I’m currently using OpenAI’s gpt-4o-realtime-preview model to handle voice-based customer support interactions, specifically for processing order IDs in a phone assistant setting. Our order IDs are formatted as letters followed by a dash and 11 numbers (e.g., YKBO-22040000093), but I’ve noticed that the model consistently struggles with correctly identifying the number of consecutive zeros in these IDs, which leads to errors in processing orders.
After some trial and error, I came up with a workaround by encoding consecutive zeros with a Z notation. So, an ID like YKBO-22040000093 becomes YKBO-2204Z593. This trick has helped somewhat, but it’s still not ideal for user experience, as it adds extra steps and increases the chance for errors.
My questions for the community:
Has anyone else encountered similar issues with interpreting sequences of numbers accurately in voice recognition with the gpt-4o-realtime-preview model or any other LLM?
Does anyone have additional or alternative solutions to accurately capture these sequences without adding complexity for the user?
I have no idea where the problem resides because the thing is I print in console the transcription results from the openAi socket and it says something like: “bla bla bla correct number bla bla bla” BUT I hear the speech version of it like “bla bla bla incorrect number bla bla bla”, and then the function execution receives the the wrong number. But I’m not 100% sure this behaviour is constant. What I’m sure is constant is that as a whole, it really really struggles with number sequences to the point that building an support agent that needs ids over voice is not possible at the moment.

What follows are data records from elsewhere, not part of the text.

(** ** The HTTP handlers of [app/server.py]

    The handlers are modelled under their [require_api_key] decorator, for
    requests whose body is absent or a JSON object whose fields, when
    present, have the types of the API: strings for [input], [voice],
    [response_format], [text], [language] and [locale], a number for
    [speed]. Logging is not modelled. *)

(** The constants of lines 15-23, and what the modules that are not part of
    these sources provide. *)
Record Config : Type := {
  DEFAULT_VOICE : string;
  DEFAULT_RESPONSE_FORMAT : string;
  DEFAULT_SPEED : float;
  REMOVE_FILTER : bool;
  EXPAND_API : bool;
  (** [tts_handler.DEFAULT_LANGUAGE] *)
  DEFAULT_LANGUAGE : option string;
  (** [utils.AUDIO_FORMAT_MIME_TYPES] *)
  AUDIO_FORMAT_MIME_TYPES : gmap string string;
  (** [handle_text.prepare_tts_input_with_context] *)
  prepare_tts_input_with_context : string -> string
}.

(** What a handler returns. *)
Inductive response : Type :=
  (** [jsonify({...}), status] for an object of strings *)
  | jsonify (body : list (string * string)) (status : nat)
  (** [jsonify({"voices": [...]})] *)
  | jsonify_voices (voices : list voice_info)
  (** [send_file(path, mimetype=..., as_attachment=True, download_name=...)] *)
  | send_file (path mimetype download_name : string).

(** [str(e)] *)
Definition exn_str (e : exn) : string :=
  match e with
  | ValueError msg => msg
  | RuntimeError msg => msg
  | SynthesisFailure cause => cause
  | FileNotFoundError => "[Errno 2] No such file or directory: 'ffmpeg'"
  end.

(** The JSON body of [POST /v1/audio/speech]. *)
Record speech_body : Type := {
  input : option string;
  voice : option string;
  response_format : option string;
  speed : option float
}.

(** [text_to_speech] (lines 28-52), once [request.json] has returned
    [data]: [None] for the JSON [null], an object otherwise.
    [text_to_speech_request] below adds the request whose JSON cannot be
    read. *)
Definition text_to_speech (C : Config) (E : Env) (data : option speech_body)
  : World -> response * World :=
  fun w =>
    match data ≫= input with
    | None => (jsonify [("error", "Missing 'input' in request body")] 400, w)
    | Some text =>
        let text :=
          if negb (REMOVE_FILTER C) then prepare_tts_input_with_context C text
          else text in
        let voice := default (DEFAULT_VOICE C) (data ≫= voice) in
        let response_format :=
          default (DEFAULT_RESPONSE_FORMAT C) (data ≫= response_format) in
        let speed := default (DEFAULT_SPEED C) (data ≫= speed) in
        let mime_type :=
          dict_get (AUDIO_FORMAT_MIME_TYPES C) response_format "audio/mpeg" in
        match generate_speech E text voice response_format speed w with
        | (Ok output_file_path, w') =>
            (send_file output_file_path mime_type ("speech." +:+ response_format), w')
        | (Raise e, w') =>
            (jsonify [("error", "An internal server error occurred");
                      ("details", exn_str e)] 500, w')
        end
    end.

(** What reading [request.json] on line 30 gives: it raises (no body, a
    body that is not JSON, another content type), with the text of the
    exception, or it returns the body. *)
Inductive request_json : Type :=
  | JsonRaises (message : string)
  | JsonIs (data : option speech_body).

(** [text_to_speech] (lines 28-52) on any request: line 30 is inside the
    [try], so an exception of [request.json] is answered by lines 47-52. *)
Definition text_to_speech_request (C : Config) (E : Env) (body : request_json)
  : World -> response * World :=
  fun w =>
    match body with
    | JsonRaises message =>
        (jsonify [("error", "An internal server error occurred");
                  ("details", message)] 500, w)
    | JsonIs data => text_to_speech C E data w
    end.

(** [elevenlabs_tts] (lines 100-124); [payload] is the [text] field of the
    body, when there is a body and it has one. *)
Definition elevenlabs_tts (C : Config) (E : Env) (voice_id : string)
    (payload : option string) : World -> response * World :=
  fun w =>
    if negb (EXPAND_API C) then (jsonify [("error", "Endpoint not allowed")] 500, w)
    else
      match payload with
      | None => (jsonify [("error", "Missing 'text' in request body")] 400, w)
      | Some text =>
          let text :=
            if negb (REMOVE_FILTER C) then prepare_tts_input_with_context C text
            else text in
          let voice := voice_id in
          let response_format := "mp3" in
          let speed := DEFAULT_SPEED C in
          match generate_speech E text voice response_format speed w with
          | (Raise e, w') =>
              (jsonify [("error", "TTS generation failed: " +:+ exn_str e)] 500, w')
          | (Ok output_file_path, w') =>
              (send_file output_file_path "audio/mpeg" "speech.mp3", w')
          end
      end.

(** [list_voices] (lines 85-90); [data] is the query string of a GET or the
    JSON body of a POST. *)
Definition list_voices (C : Config) (all_voices : list catalogue_voice)
    (data : option (gmap string string)) : response :=
  let specific_language :=
    match data with
    | Some d =>
        if bool_decide (d <> ∅)
           && (bool_decide (is_Some (d !! "language"))
               || bool_decide (is_Some (d !! "locale")))
        then
          if bool_decide (is_Some (d !! "language")) then d !! "language"
          else d !! "locale"
        else None
    | None => None
    end in
  jsonify_voices (get_voices (DEFAULT_LANGUAGE C) all_voices specific_language).

(** [list_all_voices] (lines 95-96). *)
Definition list_all_voices (C : Config) (all_voices : list catalogue_voice)
  : response :=
  jsonify_voices (get_voices (DEFAULT_LANGUAGE C) all_voices (Some "all")).

(** * Vocabulary of the statements *)

(** What [is_ffmpeg_installed] answers in an environment. *)
Definition ffmpeg_available (E : Env) : bool :=
  match run E ["ffmpeg"; "-version"] with
  | Completed => true
  | _ => false
  end.

(** The paths a trace deletes, in order. *)
Definition deletions (evs : list event) : list string :=
  omap (fun ev => match ev with EvUnlink p => Some p | _ => None end) evs.

(** The command lines a trace runs, in order. *)
Definition runs (evs : list event) : list (list string) :=
  omap (fun ev => match ev with EvRun cmd => Some cmd | _ => None end) evs.

(** The first [n] candidates. *)
Definition candidates (suffix : string) (n : nat) : gset string :=
  list_to_set (tmp_name suffix <$> seq 0 n).

(** The text Python gives [str(e)] for a [CalledProcessError] whose command
    holds only plain strings (no quote, no backslash, printable) and whose
    exit status is positive. *)
Definition plain_CalledProcessError_str (cmd : list string) (returncode : Z) : string :=
  "Command '[" +:+ Py.join ", " ((fun a => "'" +:+ a +:+ "'") <$> cmd) +:+ "]'"
  +:+ " returned non-zero exit status " +:+ pretty returncode +:+ ".".

(** Concrete environments: the detector answers [lang] for every text, the
    synthesis call has the outcome [saved], the availability probe the
    outcome [probe], every other command the outcome [conversion]. *)
Definition demo_env (lang : option string) (saved : option string)
    (probe conversion : proc_result) (detailed : bool) : Env := {|
  detect := fun _ => lang;
  edge_save := fun _ _ _ => saved;
  run := fun cmd =>
    if decide (cmd = ["ffmpeg"; "-version"]) then probe else conversion;
  DETAILED_ERROR_LOGGING := detailed;
  CalledProcessError_str := plain_CalledProcessError_str
|}.

(** No character of the string is a dot. *)
Fixpoint dotless (s : string) : bool :=
  match s with
  | EmptyString => true
  | String c s' => negb (Ascii.eqb c "."%char) && dotless s'
  end.

(** A concrete configuration: no text filter, the extra endpoints on. *)
Definition demo_config : Config := {|
  DEFAULT_VOICE := "en-US-AvaNeural";
  DEFAULT_RESPONSE_FORMAT := "mp3";
  DEFAULT_SPEED := 1;
  REMOVE_FILTER := true;
  EXPAND_API := true;
  DEFAULT_LANGUAGE := Some "en-US";
  AUDIO_FORMAT_MIME_TYPES :=
    <["mp3" := "audio/mpeg"]> (<["wav" := "audio/wav"]> (<["flac" := "audio/flac"]> ∅));
  prepare_tts_input_with_context := fun text => text
|}.

(** An empty disk and no call made yet. *)
Definition empty_world : World := {| disk := ∅; trace := [] |}.

(** * Properties *)

(** ** The speed codec on sample speeds *)

Example speed_to_rate_1_0 : speed_to_rate 1.0 = Ok "+0%".
Proof. vm_compute. reflexivity. Qed.
Example speed_to_rate_1_2 : speed_to_rate 1.2 = Ok "+20%".
Proof. vm_compute. reflexivity. Qed.
Example speed_to_rate_0_5 : speed_to_rate 0.5 = Ok "-50%".
Proof. vm_compute. reflexivity. Qed.
Example speed_to_rate_2_5 :
  speed_to_rate 2.5 = Raise (ValueError "Speed must be between 0 and 2 (inclusive).").
Proof. vm_compute. reflexivity. Qed.
Example speed_to_rate_0_999 : speed_to_rate 0.999 = Ok "-0%".
Proof. vm_compute. reflexivity. Qed.
Example speed_to_rate_nan : speed_to_rate nan = Ok "+nan%".
Proof. vm_compute. reflexivity. Qed.
(** An error answer is the datagram received with a rewritten header. *)
Lemma error_reply_facts (data : list Z) (rcode : Z) :
  (12 <= length data)%nat → 0 <= rcode < 16 →
  let reply := answer_header rcode (header_of data) ++ after_header (received_octets data) in
  hdr_rcode (header_of reply) = rcode
  ∧ hdr_qr (header_of reply) = 1
  ∧ length reply = length (received_octets data)
  ∧ hdr_id (header_of reply) = hdr_id (header_of data)
  ∧ take 2 reply = take 2 (received_octets data)
  ∧ after_header reply = after_header (received_octets data).
Proof.
  intros Hlen Hr reply. unfold reply.
  assert (Hh : length (header_of data) = 12%nat) by by apply length_header_of.
  rewrite header_of_answer, after_header_answer by done.
  rewrite answer_header_rcode, answer_header_qr by lia.
  repeat split; try done.
  - rewrite length_app, length_answer_header, Hh. unfold after_header.
    rewrite length_drop. change (Z.to_nat HEADER_SIZE) with 12%nat.
    assert (12 <= length (received_octets data))%nat; [|lia].
    unfold received_octets. rewrite length_take.
    change (Z.to_nat BUFFER_SIZE) with 1000%nat. lia.
  - unfold hdr_id. rewrite !answer_header_keeps; [done| |];
      rewrite !not_elem_of_cons; repeat split; try lia; apply not_elem_of_nil.
  - rewrite take_app_le by (rewrite length_answer_header; lia).
    rewrite take_answer_header. unfold header_of, received_octets.
    rewrite !take_take. done.
Qed.
(** * Lineage extraction and lineage queries of [debug_ai]

    A shallow embedding of [scripts/build_metadata.py] (statement splitter,
    pattern-based lineage extractor, transactional metadata rebuild) and of
    [scripts/debug_engine.py] (identifier validation, upstream / column /
    tree queries over the metadata store), followed by the properties the
    specification states about them.

    Text is modelled as [string] (a sequence of 8-bit characters); the
    character classes [\w], [\s] and the case folding below are Python's
    on ASCII text, which is the domain of this development. *)

From Stdlib Require Import List String Ascii Bool Arith ZArith Lia Permutation.
Import ListNotations.
Local Open Scope string_scope.
Local Open Scope list_scope.

(* ================================================================== *)
(** * Part I: definitions *)
(* ================================================================== *)

(** ** Python string primitives *)

Module Py.

Definition nl_char : ascii := "010"%char.
Definition nl : string := String nl_char EmptyString.

Definition code (c : ascii) : nat := nat_of_ascii c.

Definition in_range (lo hi : nat) (c : ascii) : bool :=
  ((lo <=? code c) && (code c <=? hi))%nat.

Definition is_upper (c : ascii) : bool := in_range 65 90 c.
Definition is_lower (c : ascii) : bool := in_range 97 122 c.
Definition is_digit (c : ascii) : bool := in_range 48 57 c.
Definition is_alpha (c : ascii) : bool := is_upper c || is_lower c.

(** [\w] on ASCII: alphanumerics and the underscore. *)
Definition is_word (c : ascii) : bool :=
  is_alpha c || is_digit c || (code c =? 95)%nat.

@manoharant thanks for your feedback. This issue with the repeating numbers i could improve with the instruction. But it still appears to be very unreliable:
Greeting:
Start with a polite greeting.
Instructions:
Ask the customer to provide their ID, which can be found on their bill.
Inform the customer that IDs may include a combination of letters and numbers, sometimes with repeated characters.
Encourage the customer to say each letter and number clearly and individually, especially when characters repeat.
Suggest using phonetic cues for letters if they wish (e.g., “S as in Sierra”).
Example:
Provide a brief example that includes repeated characters. For instance:
“For example, you can say ‘One-Three-S-K-zero-zero-six-nine-six-two-nine-four-four-five,’ making sure to state each zero individually.”
“Or ‘One-E-S-Y-one-one-six-two-zero-one-nine-two-zero-one,’ pronouncing each ‘one’ separately.”
Receiving Input:
Listen carefully and capture the IDs exactly as spoken by the customer, including every repeated character.
Do not assume or infer missing characters; record what is actually said.
Validation:
Do not modify or reformat the ID.
If the ID does not seem to match expected formats or if it appears incomplete due to missing repeated characters, politely ask the customer to repeat it, ensuring you still capture it exactly as they say it.
Confirmation:
Read back the ID exactly as the customer provided it, ensuring all repeated letters and numbers are included.
State each character individually, avoiding terms like “double” or “triple.”
Incorrect: “Zero double six nine…”
Correct: “Zero, zero, six, nine…”
For example:
“You said: ‘One-Three-S-K-zero-zero-six-nine-six-two-nine-four-four-five.’ Is that correct?”
“You provided: ‘One-E-S-Y-one-one-six-two-zero-one-nine-two-zero-one.’ Is that correct?”
Ask if the ID is correct.
Offer to repeat or allow them to re-enter it if necessary.
Tone:
Maintain a friendly, patient, and helpful demeanor throughout the interaction.
Error Handling:
If there is any confusion or if the customer indicates that the read-back is incorrect, politely apologize and ask them to repeat the ID.
Reassure the customer that capturing the correct ID is important and you’re there to assist.
Your goal is to make the process as easy and efficient as possible for the customer while ensuring the accurate capture and confirmation of their ID. Remember, when reading back the ID, it is imperative to mirror exactly what the customer said, paying special attention to repeated characters, and to state each character individually without any additions or omissions."
This will still give you errors from time to time. For the moment what we did was to encode the codes in a way that repeating numbers are replaced with a character this way we never have the issue, but this extra step is not ideal. I guess we’ll have to wait for OpenAI to address this
Not ideal also but what we did is to use STT for the caller (human) speech by using sone realtime STT (Deepgram for exampke in our case) and just add the text as “conversation.item.create” to the openai realtime.